The study employs a cross-cultural comparative approach, documenting thousands of contemporary miracle claims from Africa, Asia, and Latin America. Keener argues that the ubiquity of such reports across cultures suggests that historians cannot simply dismiss ancient miracle accounts as products of pre-scientific worldviews. He maintains that while historians cannot prove divine causation, they can establish that eyewitnesses sincerely believed they experienced supernatural events, making complete dismissal of such testimonies historically irresponsible.
Keener engages extensively with David Hume's influential argument against miracles, contending that Hume's position rests on circular reasoning and ethnocentric assumptions about non-Western testimony.
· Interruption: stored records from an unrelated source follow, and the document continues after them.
Lemma lanes_reachable count cells s :
  lanes_config_ok count cells -> rtc lanes_step (lanes_start count cells) s ->
  zlen (history s) < 2 ^ 64 -> lanes_inv s /\ producer_count_ (lanes s) = count.
Proof.
  intros Hok. revert s. refine (rtc_ind_r _ _ _ _).
  { intros _. split; [by apply start_inv|done]. }
  intros y z _ Hyz IH Hlen.
  destruct IH as [Hinv Hc]; [pose proof (lanes_step_history _ _ Hyz); lia|].
  split; [by eapply lanes_step_inv|]. rewrite <- Hc.
  clear -Hyz. destruct Hyz as [p c l' l ? ? ? ? Heq|p c r q l' l ? ? ? ? ? ? Heq| | |c l' l ? ? ? ? Heq| |];
    cbn [lanes]; try done.
  - unfold TryClaimPublication in Heq. repeat case_match; by simplify_eq.
  - unfold AllocateSequence in Heq. by simplify_eq.
  - unfold Abandon. by case_ifs.
  - unfold TryClaimConsumption in Heq. repeat case_match; by simplify_eq.
  - unfold Acknowledge. by case_ifs.
  - unfold Cancel. by case_ifs.
Qed.

(** An unconsumed visible record occupies the cell its handle names. *)
Lemma unconsumed_slot s k e lane :
  lanes_inv s -> zlen (history s) < 2 ^ 64 ->
  history s !! k = Some e -> (length (delivered s) <= k)%nat -> e_visible e = true ->
  lanes_ (lanes s) !! e_producer e = Some lane ->
  exists i : nat, read_position lane <= Z.of_nat i < published_position lane
    /\ slot_index (e_record e) = lane_cell lane (Z.of_nat i).
Proof.
  intros Hinv Hlen He Hk Hv Hl. destruct (ln_history _ Hinv _ _ He) as [Hp _].
  destruct (ln_lane _ Hinv _ lane Hp Hl) as [Hh _].
  assert (envelope_of k e ∈ visible_of (e_producer e) (length (delivered s))
                              (drop (length (delivered s)) (history s))) as Hin.
  { apply elem_of_visible_of. exists (k - length (delivered s))%nat, e. rewrite lookup_drop.
    replace (length (delivered s) + (k - length (delivered s)))%nat with k by lia. done. }
  apply list_elem_of_lookup in Hin as [j Hj].
  destruct s as [l h pubs con dl]; simpl in *.
  pose proof (visible_of_drop _ _ _ _ _ Hinv (e_producer e)) as Hsplit.
  set (pre := visible_of _ 0 (take _ _)) in *.
  assert (visible_of (e_producer e) 0 h !! (length pre + j)%nat = Some (envelope_of k e)) as Hlk.
  { rewrite Hsplit, lookup_app_r by lia. by replace (length pre + j - length pre)%nat with j by lia. }
  exists (length pre + j)%nat.
  assert (read_position lane <= Z.of_nat (length pre + j) < published_position lane) as Hrange.
  { rewrite (lh_read _ _ _ _ _ Hh), (lh_published _ _ _ _ _ Hh). apply lookup_lt_Some in Hlk.
    unfold zlen. fold pre. lia. }
  split; [done|]. rewrite <- (lh_slots _ _ _ _ _ Hh) by done.
  rewrite (lh_cells _ _ _ _ _ Hh) in Hlk by done. injection Hlk as ->. done.
Qed.

Definition phase_claim (phase : pub_phase) : PublicationClaim :=
  match phase with Claimed c => c | Allocated c _ _ => c end.

Lemma phase_claim_holds h p lane phase :
  phase_holds h p lane phase -> claim_holds (phase_claim phase) p lane.
Proof. destruct phase; simpl; [done|by intros []]. Qed.

(** The cell of a claim: an undelivered admission that uses it is the claim's own, not
    yet stored; and no other claim has it. *)
Lemma claimed_cell_unused s p phase :
  lanes_inv s -> zlen (history s) < 2 ^ 64 -> publications s !! p = Some phase ->
  (forall (k : nat) e, history s !! k = Some e -> (length (delivered s) <= k)%nat ->
     slot_index (e_record e) = cell_index_ (phase_claim phase) ->
     e_producer e = p /\ e_visible e = false)
  /\ (forall p' phase', p' <> p -> publications s !! p' = Some phase' ->
        cell_index_ (phase_claim phase') <> cell_index_ (phase_claim phase)).
Proof.
  intros Hinv Hlen Hp.
  destruct (ln_phase _ Hinv _ _ Hp) as (Hpc & lane & Hl & Hph%phase_claim_holds).
  pose proof (ln_geometry _ Hinv) as Hgeo. rewrite (ch_cell _ _ _ Hph).
  assert (forall p' phase', p' <> p -> publications s !! p' = Some phase' ->
            cell_index_ (phase_claim phase') <> lane_cell lane (write_position lane)) as Hother.
  { intros p' phase' Hne Hp'.
    destruct (ln_phase _ Hinv _ _ Hp') as (Hpc' & lane' & Hl' & Hph'%phase_claim_holds).
    rewrite (ch_cell _ _ _ Hph'). by apply (lane_cell_disjoint (lanes s) p' p). }
  split; [|done]. intros k e He Hk. destruct (ln_history _ Hinv _ _ He) as [Hq Hinvis].
  destruct (e_visible e) eqn:Hv.
  - destruct (geometry_lookup _ _ Hgeo Hq) as (lane' & Hl' & _).
    destruct (unconsumed_slot s k e lane' Hinv Hlen He Hk Hv Hl') as (i & Hi & ->).
    intros Heq. exfalso. revert Heq. destruct (decide (p = e_producer e)) as [->|Hne].
    + rewrite Hl in Hl'. injection Hl' as <-. apply lane_cell_inj.
      destruct (ln_lane _ Hinv _ lane Hpc Hl) as [Hh _].
      rewrite (lh_write _ _ _ _ _ Hh). pose proof (ch_room _ _ _ Hph).
      rewrite (lh_write _ _ _ _ _ Hh) in *. lia.
    + by apply (lane_cell_disjoint (lanes s) (e_producer e) p).
  - intros Heq. split; [|done]. destruct (Hinvis eq_refl) as [c Hc].
    destruct (decide (e_producer e = p)) as [|Hne]; [done|]. exfalso.
    apply (Hother _ _ Hne Hc). rewrite <- Heq. symmetry.
    destruct (ln_phase _ Hinv _ _ Hc) as (_ & ? & _ & _ & Hallowed & _). unfold PublishAllowed in Hallowed.
    b2p. done.
Qed.

(** Records of a producer that are stored and not yet acknowledged. *)
Definition outstanding (s : System) (p : nat) : Z :=
  zlen (visible_of p 0 (history s))
  - zlen (visible_of p 0 (take (length (delivered s)) (history s))).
The work critiques both radical skeptics who reject all miracle claims and fundamentalists who accept them uncritically, advocating instead for careful historical evaluation of individual accounts. Keener argues that the Gospel miracle narratives exhibit features consistent with eyewitness testimony rather than purely legendary development.
The monograph's significance extends beyond biblical studies to philosophy of history and religious epistemology. By challenging the assumption that historical method requires methodological atheism, Keener reopens debates about the relationship between faith commitments and academic inquiry. His extensive documentation of contemporary miracle reports forces engagement with the question of whether modern secular historiography arbitrarily excludes certain types of human experience from legitimate historical investigation.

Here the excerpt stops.